Saturday, August 18, 2018

I may fail, but I am never a failure.

See below for the graphic that inspired this cat. Making mistakes and failing to do things right (especially the first time) is what learning is all about! Use feedback from your mistakes and failures so that you can do better next time: you are never a failure when you learn from your mistakes.


I may fail,
but I am never a failure.




Students are never failures. They may experience failure, learn from failure, grow from failure. But they are never defined by failure. Find out more about Andi McNair.

Thursday, August 16, 2018

Think about where you'd like to go.

This cat is inspired by a quote from Carol Dweck's book Mindset: "As you read, think about where you'd like to go and which mindset will take you there."


Think about where you'd like to go.


Wednesday, July 18, 2018

I allow myself to do things imperfectly.

This cat was inspired by Celestine Chua's advice on coping with perfectionism.

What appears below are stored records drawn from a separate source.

(** * Forum thread monitor (sgr-raidping, main.py): shallow embedding

    The Python program polls a rendered forum page, extracts thread
    records, notifies a webhook once per unseen thread id, and keeps a
    bounded, persisted list of seen ids.  The browser (Playwright), the
    HTTP client and the file system are external: their answers are
    modelled as explicit inputs (oracles) of each step, and the program's
    mutable state (the [seen_threads] list shared by reference between
    [forum_monitor_loop] and [save_seen_threads], the state file, and the
    log of webhook posts) is threaded explicitly. *)

From Stdlib Require Import List String Ascii ZArith Arith Lia Bool.
Import ListNotations.

#[local] Set Warnings "-register-all".
Open Scope string_scope.
Open Scope list_scope.

Module Code.

(** ** Python values used by the program *)

(** A JSON value, as returned by [json.load]. *)
Inductive json :=
| JNull
| JBool (b : bool)
| JNum (z : Z)
| JStr (s : string)
| JArr (l : list json)
| JObj (kv : list (string * json)).

(** The state file [seen_threads.json] as the file system presents it. *)
Inductive file_state :=
| FAbsent                 (* os.path.exists is False *)
| FUnreadable             (* exists, but open/read raises *)
| FGarbage                (* readable, but json.load raises *)
| FJson (v : json).       (* readable and parses to v *)

(** Python's [x in l] on a list of strings. *)
Definition py_in (x : string) (l : list string) : bool :=
  existsb (String.eqb x) l.

(** Python's slice [l[-n:]]: for [n > 0] the last [min n (len l)]
    elements; note [l[-0:]] is [l[0:]], the whole list. *)
Definition py_tail_slice (n : nat) (l : list string) : list string :=
  match n with
  | O => l
  | S _ => skipn (List.length l - n) l
  end.

(** Python's [str.strip()] with no argument.  A character is read as
    the code point U+0000..U+00FF; in that range [str.isspace] holds for
    \t \n \x0b \x0c \r, \x1c..\x1f, space, U+0085 and U+00A0. *)
Definition py_is_space (c : ascii) : bool :=
  match nat_of_ascii c with
  | 9 | 10 | 11 | 12 | 13 | 28 | 29 | 30 | 31 | 32 | 133 | 160 => true
  | _ => false
  end.

Fixpoint lstrip (s : string) : string :=
  match s with
  | EmptyString => EmptyString
  | String c r => if py_is_space c then lstrip r else s
  end.

Definition rev_string (s : string) : string :=
  string_of_list_ascii (rev (list_ascii_of_string s)).

Definition py_strip (s : string) : string :=
  rev_string (lstrip (rev_string (lstrip s))).

(** Decimal rendering of a Python [int] inside an f-string. *)
Fixpoint uint_to_string (d : Decimal.uint) : string :=
  match d with
  | Decimal.Nil => EmptyString
  | Decimal.D0 r => String "0"%char (uint_to_string r)
  | Decimal.D1 r => String "1"%char (uint_to_string r)
  | Decimal.D2 r => String "2"%char (uint_to_string r)
  | Decimal.D3 r => String "3"%char (uint_to_string r)
  | Decimal.D4 r => String "4"%char (uint_to_string r)
  | Decimal.D5 r => String "5"%char (uint_to_string r)
  | Decimal.D6 r => String "6"%char (uint_to_string r)
  | Decimal.D7 r => String "7"%char (uint_to_string r)
  | Decimal.D8 r => String "8"%char (uint_to_string r)
  | Decimal.D9 r => String "9"%char (uint_to_string r)
  end.

Definition py_int_str (z : Z) : string :=
  match Z.to_int z with
  | Decimal.Pos d => uint_to_string d
  | Decimal.Neg d => String "-"%char (uint_to_string d)
  end.

(** Exceptions the loop distinguishes.  In Playwright,
    [TimeoutError] is a subclass of [playwright.async_api.Error]. *)
Inductive exc :=
| PwTimeoutError          (* playwright TimeoutError(Error) *)
| PwTargetClosed          (* page / browser closed *)
| PwOtherError            (* any other playwright Error *)
| PyException.            (* any non-playwright Exception *)

(** [isinstance(e, PlaywrightError)] *)
Definition is_playwright_error (e : exc) : bool :=
  match e with
  | PyException => false
  | _ => true
  end.

(** ** Configuration *)

Definition DISCORD_FORUM_URL : string :=
  "https://discord.com/channels/1000384021542469632/1303601992169426995".
Definition MAX_SEEN_THREADS : nat := 20.
Definition BLOCKED_THREAD_ID : string := "1303609863024148602".
Definition FOOTER_TEXT : string := "brought to you by arle.".
Definition FOOTER_ICON : string := "https://i.imgur.com/JdlwG9w.jpeg".
Definition USERNAME : string := "Arlecchino".

(** ** Browser answers for one thread element *)

(** The outcome of [query_selector] followed by reading the element:
    no element, an element with the given value, or a raise. *)
Inductive query (A : Type) :=
| QMissing
| QFound (a : A)
| QRaises.
Arguments QMissing {A}.
Arguments QFound {A} a.
Arguments QRaises {A}.

Record element := {
  el_title : query string;             (* inner_text of the title element *)
  el_author : query string;            (* inner_text of the author element *)
  el_content : query string;           (* inner_text of the preview element *)
  el_container : query (option string);(* get_attribute("data-item-id") *)
  el_time : query (option string)      (* get_attribute("datetime") *)
}.

(** The dict returned by [extract_thread_data]. *)
Record thread_data := {
  td_id : option string;
  td_title : string;
  td_author : string;
  td_content : string;
  td_url : string;
  td_timestamp : string
}.

(** [str(x)] of an optional string inside an f-string. *)
Definition py_opt_str (o : option string) : string :=
  match o with
  | Some s => s
  | None => "None"
  end.

(** Python truthiness of an optional string ([not x]). *)
Definition py_falsy (o : option string) : bool :=
  match o with
  | None => true
  | Some s => String.eqb s ""
  end.

(** Webhook payload. *)
Record payload := {
  p_username : string;
  p_content : string;
  p_embed_title : string;
  p_embed_description : string;
  p_footer_text : string;
  p_footer_icon : string
}.

(** Outcome of [requests.post]. *)
Inductive send_outcome :=
| SendStatus (code : Z)
| SendRaises.

(** Outcome of [open(THREADS_FILE, "w")] and [json.dump]. *)
Inductive write_outcome :=
| WriteOk
| OpenFails               (* open raises: file untouched *)
| DumpFails.              (* file truncated, dump raises: garbage left *)

(** One candidate: the element and the environment's answers to the
    calls made while processing it. *)
Record candidate := {
  cand_elem : element;
  cand_send : send_outcome;
  cand_write : write_outcome
}.

(** The program state: the shared [seen_threads] list, the state file,
    and the log of webhook posts (id that triggered it, payload,
    value returned by [send_payload]). *)
Record state := {
  seen : list string;
  file : file_state;
  sent : list (string * payload * option Z)
}.

(** One cycle's environment. *)
Record cycle_env := {
  ce_wait : option exc;                    (* page.wait_for_selector *)
  ce_list : exc + list candidate;        (* page.query_selector_all *)
  ce_scroll_every : nat;                   (* random.randint(8, 16) *)
  ce_scroll : option exc;                  (* page.mouse.wheel *)
  ce_reload : option exc                   (* page.reload *)
}.

Inductive iter_result :=
| IterReturn (st : state)                  (* forum_monitor_loop returns *)
| IterNext (st : state) (counter : nat).   (* next turn of while True *)

Inductive loop_result :=
| LoopEnded (st : state)
| LoopRunning (st : state) (counter : nat).

(** The JSON text written by [json.dump(seen_list, f)]. *)
Definition json_of_ids (l : list string) : json := JArr (map JStr l).

(** ** SeenStore *)

(** [load_seen_threads] *)
Definition load_seen_threads (f : file_state) : json :=
  match f with
  | FAbsent => JArr []
  | FUnreadable => JArr []
  | FGarbage => JArr []
  | FJson v => v
  end.

Definition write_file (w : write_outcome) (l : list string)
  (old : file_state) : file_state :=
  match w with
  | WriteOk => FJson (json_of_ids l)
  | OpenFails => old
  | DumpFails => FGarbage
  end.

Section Monitor.

(** The bound [MAX_SEEN_THREADS] (20 in the source), the value of
    [datetime.utcnow().isoformat() + "Z"], the process's string [hash],
    and [ROLE_PING_ID]. *)
Variable max_seen : nat.
Variable now : string.
Variable py_hash : string -> Z.
Variable role_ping_id : option string.

(** [save_seen_threads(seen_list)]: truncates the shared list in place,
    then attempts the write. *)
Definition save_seen_threads (w : write_outcome) (st : state) : state :=
  let l := py_tail_slice max_seen (seen st) in
  {| seen := l; file := write_file w l (file st); sent := sent st |}.

(** [seen_threads.append(x); save_seen_threads(seen_threads)] *)
Definition record (w : write_outcome) (x : string) (st : state) : state :=
  save_seen_threads w
    {| seen := seen st ++ [x]; file := file st; sent := sent st |}.

(** A field lookup with its placeholder when the element is missing;
    [None] when the lookup raises. *)
Definition field_or (q : query string) (dflt : string) : option string :=
  match q with
  | QMissing => Some dflt
  | QFound s => Some s
  | QRaises => None
  end.

(** [extract_thread_data(thread_element)]: [None] is the
    [except Exception: return None] path. *)
Definition extract_thread_data (e : element) : option thread_data :=
  match field_or (el_title e) "Untitled Thread",
        field_or (el_author e) "Unknown",
        field_or (el_content e) "" with
  | Some title, Some author, Some content =>
      let idurl :=
        match el_container e with
        | QRaises => None
        | QMissing => Some (None, "")
        | QFound a =>
            Some (a, String.append DISCORD_FORUM_URL
                       (String.append "/threads/" (py_opt_str a)))
        end in
      let ts :=
        match el_time e with
        | QRaises => None
        | QMissing => Some None
        | QFound a => Some a
        end in
      match idurl, ts with
      | Some (thread_id, thread_url), Some timestamp =>
          let timestamp :=
            if py_falsy timestamp then now else py_opt_str timestamp in
          Some {| td_id := thread_id;
                  td_title := py_strip title;
                  td_author := py_strip author;
                  td_content := py_strip content;
                  td_url := thread_url;
                  td_timestamp := timestamp |}
      | _, _ => None
      end
  | _, _, _ => None
  end.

I allow myself to do things imperfectly.


To find out more, see How To Overcome Perfectionism by Celestine Chua. I've transcribed the graphic below.

How to Overcome Perfectionism
1. Be a healthy perfectionist (Commit to your goals, but don't let failures define you)
2. Remove the all-or-nothing mindset (Allow yourself to do things incompletely and imperfectly)
3. Avoid the perfectionist's mind trap (Don't focus on unimportant information and requisites)
4. Learn to respect and love yourself (You are the only constant in your world)
5. Use your ideals as guides, not absolutes (Don't attach yourself to them)
6. Value your relationships (Allocate time for your relationships)
7. Celebrate the victories and progress made (Every step is a job well done!)
8. Delegate and let go (You don't have to do everything yourself)


This is feedback I can trust.

Check out the graphics below for the key role played by trust in feedback situations.

This is feedback I can trust.



I first found this 2x2 diagram by John Spencer at Twitter:

positive feedback, negative trust: flattery
positive feedback, positive trust: affirmation
negative feedback, negative trust: hating
negative feedback, positive trust: critical feedback


And then in response I saw this more detailed diagram from Kim Scott:

care personally, no challenge:
ruinous empathy -> ignorance, no change

care personally, challenge directly: 
radical candor -> trust, profound change and growth

do not care personally, no challenge:
manipulative insincerity -> mistrust, no change

care personally, challenge directly:
obnoxious aggression -> defensiveness, little change

In the dark I seek the light.

I used a lovely cartoon from Grant Snider (below) to inspire this cat, and Grant Snider explains at his website that he was "inspired by the essay "Notes on Failure" from the excellent book The Faith of a Writer by Joyce Carol Oates."

In the dark I seek the light.





The Specter of Failure
It haunts me while I work. You think you're a writer?
Follows me on walks. You're wasting your time.
Wakes me in the middle of the night. No one will read you.
I try to outrace it. You'll never escape me.
To hide from it.
Still it finds me. Your words are worthless.
I try to shut it out. I'm still here.
It multiplies. Give up! Give up! Give up! Give up!
So from now on, I'm embracing failure.
Stop! It's futile! Who cares? Why? A waste of paper.
Because without its dark abyss, how could I chase the luminous?